The apps will be available in next-gen Volvo cars, and the features will be accessible even without Android devices. We provide a robust platform that does the heavy lifting with certified hardware, rich developer APIs, and secure managed software updates using Google's back-end infrastructure, so you can focus on building your product.
The Link Bar is like someone mashed together a high-end soundbar, a Google Home, and an Android TV media streamer. Four times as many smart TV shipments previous year had Samsung's operating system as Android TV, according to IHS Markit.
Volvo and Google are now collaborating on the project, aiming to bring the Android-powered Sensus system to market within "a couple" of years.
Google will likely announce and demonstrate and improvements that it has made on its Daydream VR platform.

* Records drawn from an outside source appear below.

(** The prefix of the code against that of the reference: the same, or one
    without digits behind it, of which the reference keeps the zero. *)
Lemma prefix_subject bin_cst base s : 0 <= base <= 36 -> base <> 1 ->
  let '(save, b) := prefix bin_cst base s in
  2 <= b <= 36 /\
  ((save = s /\ subject bin_cst base s = (b, s)) \/
   ((numeral b save).1 <> [] /\ subject bin_cst base s = (b, save)) \/
   (exists x b0, s = 48 :: x :: save /\ (toupper x = 88 \/ (bin_cst = true /\ toupper x = 66)) /\
      (numeral b save).1 = [] /\ subject bin_cst base s = (b0, s) /\ numeral b0 s = ([0], x :: save))).
Proof.
  intros B N1. unfold prefix, subject. destruct (Z.eqb_spec (cur s) 48) as [E0|E0].
  2:{ rewrite !prefixed_by_other, !andb_false_r by (try done; by rewrite (proj2 (Z.eqb_neq _ _))).
      destruct (Z.eqb_spec base 0); (split; [lia|by left]). }
  assert (forall (c : bool) letter b, letter <> 0 -> c && (toupper (cur (tail s)) =? letter) = false ->
    c && prefixed_by letter b s = false) as Skip.
  { intros [] letter b Nl C; [|done]. apply prefixed_by_other; [done|]. cbn in C. by rewrite C, andb_false_r. }
  destruct (((base =? 0) || (base =? 16)) && (toupper (cur (tail s)) =? 88)) eqn:C16.
  { destruct s as [|z [|x t]]; cbn in E0, C16; [by rewrite andb_false_r in C16..|]. subst z. cbn [tail drop].
    split; [lia|]. right. apply andb_true_iff in C16 as [Cb X%Z.eqb_eq]. rewrite Cb, !prefixed_by_zero, X.
    cbn [Z.eqb andb Pos.eqb]. rewrite andb_false_r. destruct (numeral 16 t).1 eqn:Ed; [right|left; by split].
    exists x, (if base =? 0 then 8 else base). split; [done|]. split; [by left|]. split; [done|]. split; [done|].
    apply (zero_letter _ x 33); [by apply letter_digit|]. destruct (Z.eqb_spec base 0), (Z.eqb_spec base 16); cbn in Cb; first [done|lia]. }
  rewrite (Skip _ 88 16) by done.
  destruct (bin_cst && ((base =? 0) || (base =? 2)) && (toupper (cur (tail s)) =? 66)) eqn:C2.
  { destruct s as [|z [|x t]]; cbn in E0, C2; [by rewrite andb_false_r in C2..|]. subst z. cbn [tail drop].
    split; [lia|]. right. apply andb_true_iff in C2 as [Cb X%Z.eqb_eq]. rewrite Cb, !prefixed_by_zero, X.
    cbn [Z.eqb andb Pos.eqb]. destruct (numeral 2 t).1 eqn:Ed; [right|left; by split].
    exists x, (if base =? 0 then 8 else base). split; [done|]. split; [right; split; [by destruct bin_cst|done]|].
    split; [done|]. split; [done|]. apply (zero_letter _ x 11); [by apply letter_digit|].
    apply andb_true_iff in Cb as [_ Cb]. destruct (Z.eqb_spec base 0), (Z.eqb_spec base 2); cbn in Cb; first [done|lia]. }
  rewrite (Skip _ 66 2) by done. destruct (Z.eqb_spec base 0); (split; [lia|by left]).
Qed.

Lemma sign_split s : exists g, s = g ++ (sign s).2 /\ (g = [] \/ g = [43] \/ g = [45]).
Proof.
  unfold sign. destruct s as [|c s]; [by exists []; split; [|left]|]. cbn. destruct (Z.eqb_spec c 45) as [->|_]; [exists [45]; eauto|].
  destruct (Z.eqb_spec c 43) as [->|_]; [exists [43]; eauto|]. exists []. eauto.
Qed.

Lemma offset_app a s : offset (a ++ s) s = Z.of_nat (length a).
Proof. unfold offset. rewrite length_app. lia. Qed.

(** Without a number nothing is consumed, as no white space is a zero. *)
Lemma noconv_none isspace nptr bin_cst : isspace 48 = false ->
  noconv nptr (sign (skip_space isspace nptr)).2 bin_cst = mkResult 0 (Some 0) None.
Proof.
  intros Z0. destruct (skip_space_split isspace nptr) as (t & Et & F).
  destruct (sign_split (skip_space isspace nptr)) as (g & Eg & Hg). set (s := (sign _).2) in *. clearbody s.
  rewrite Et, Eg, app_assoc. unfold noconv. rewrite offset_app. destruct (_ && _) eqn:C; [|done].
  apply andb_true_iff in C as [C C3]. apply andb_true_iff in C as [C1 C2]. exfalso.
  apply Z.leb_le in C1. apply Z.eqb_eq in C3. rewrite !length_app in *.
  rewrite lookup_app_l in C3 by (rewrite length_app; lia).
  destruct Hg as [->|Hg].
  - cbn in *. rewrite app_nil_r in C3. destruct (t !! _) as [c|] eqn:El; [|done]. cbn in C3. subst c.
    apply (list.Forall_lookup_1 _ _ _ _ F) in El. congruence.
  - assert (length g = 1)%nat as Lg by (by destruct Hg as [->| ->]). rewrite Lg in *.
    rewrite lookup_app_l in C2 by (rewrite length_app; lia).
    rewrite lookup_app_r in C2 by lia. replace (Z.to_nat _ - length t)%nat with 0%nat in C2 by lia.
    destruct Hg as [->| ->]; cbn in C2; by rewrite andb_false_r in C2.
Qed.

Lemma noconv_prefix a x save bin_cst : (toupper x = 88 \/ (bin_cst = true /\ toupper x = 66)) ->
  noconv (a ++ 48 :: x :: save) save bin_cst = mkResult 0 (Some (offset (a ++ 48 :: x :: save) (x :: save))) None.
Proof.
  intros X. unfold noconv, offset. rewrite length_app. cbn [length].
  rewrite (proj2 (Z.leb_le _ _)) by lia.
  rewrite !lookup_app_r by lia.
  replace (Z.to_nat _ - length a)%nat with 1%nat by lia.
  replace (Z.to_nat (Z.of_nat (length a + S (S (length save))) - Z.of_nat (length save) - 2) - length a)%nat with 0%nat by lia.
  cbn. destruct X as [->|[-> ->]]; cbn; do 2 f_equal; lia.
Qed.

Lemma strtol_correct isspace w wl UNSIGNED nptr base bin_cst : isspace 48 = false -> 1 < wl <= w -> wl = w \/ wl + 6 <= w ->
  strtol_l_internal isspace w wl UNSIGNED nptr base bin_cst = Some (reference isspace w UNSIGNED nptr base bin_cst).
Proof.
  intros Z0 Bw Ww. unfold strtol_l_internal, reference. destruct (_ || _) eqn:Bb; [done|].
  pose proof (noconv_none isspace nptr bin_cst Z0) as None1.
  destruct (skip_space_split isspace nptr) as (t & Et & _).
  destruct (skip_space isspace nptr) as [|c0 s0] eqn:Es.
  { unfold noconv, offset, subject. rewrite Z.sub_diag. cbn. by rewrite !andb_false_r. }
  set (ss := c0 :: s0) in *. destruct (sign_split ss) as (g & Eg & _).
  destruct (sign ss) as [negative s]. cbn [fst snd] in *.
  pose proof (prefix_subject bin_cst base s ltac:(lia) ltac:(lia)) as P. destruct (prefix bin_cst base s) as [save b].
  destruct P as [Rb P]. destruct (digits_ok w wl b Rb ltac:(lia) Ww save) as (i & o & -> & T). rewrite bind_ok. cbv beta iota.
  rewrite numeral_none. destruct P as [[-> Sj]|[[Nd Sj]|(x & b0 & Ex & X & Nd & Sj & N0)]]; rewrite Sj.
  - destruct (numeral b s) as [[|d ds] r]; cbn [fst snd] in *; [by rewrite None1|].
    by rewrite (finish_ok w UNSIGNED nptr r negative (number b 0 (d :: ds))) by first [lia|done].
  - destruct (numeral b save) as [[|d ds] r]; cbn [fst snd] in *; [done|].
    by rewrite (finish_ok w UNSIGNED nptr r negative (number b 0 (d :: ds))) by first [lia|done].
  - rewrite Nd, N0. assert (ranged w UNSIGNED negative (number b0 0 [0]) = (0, None)) as ->.
    { unfold ranged. cbn. pose proof (Z.pow_pos_nonneg 2 w ltac:(lia) ltac:(lia)).
      pose proof (Z.pow_pos_nonneg 2 (w - 1) ltac:(lia) ltac:(lia)).
      destruct UNSIGNED, negative; rewrite ?(proj2 (Z.leb_gt _ _)), ?(proj2 (Z.ltb_ge _ _)) by lia; done. }
    rewrite Et, Eg, Ex, app_assoc. by rewrite noconv_prefix.
Qed.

We know that the internal development team has been working on an updated version of Material Design.
Along with its audio capabilities, Link Bar is also an Android TV streamer, with voice-controlled HDMI switching and hands-free searching across all supported apps and services. It should make it easier for manufacturers to put Google Assistant on a device or make a device easy to use Cast functionality. Users will be able to hop into their cars and have access to some of the most used features of Google Maps, Apps and Assistant that are available in Android Auto without requiring an Android device.
So we'll see what happens here.
This has mostly to do with developers, but it should have some interesting reverberations on Android apps.
As for the company's famed virtual assistant, Google has been on the rush as late getting it work with more smart home appliances and other Internet of Things (IoT) products; it's now compatible with over 5,000 of them, and covers most name brands in the United States.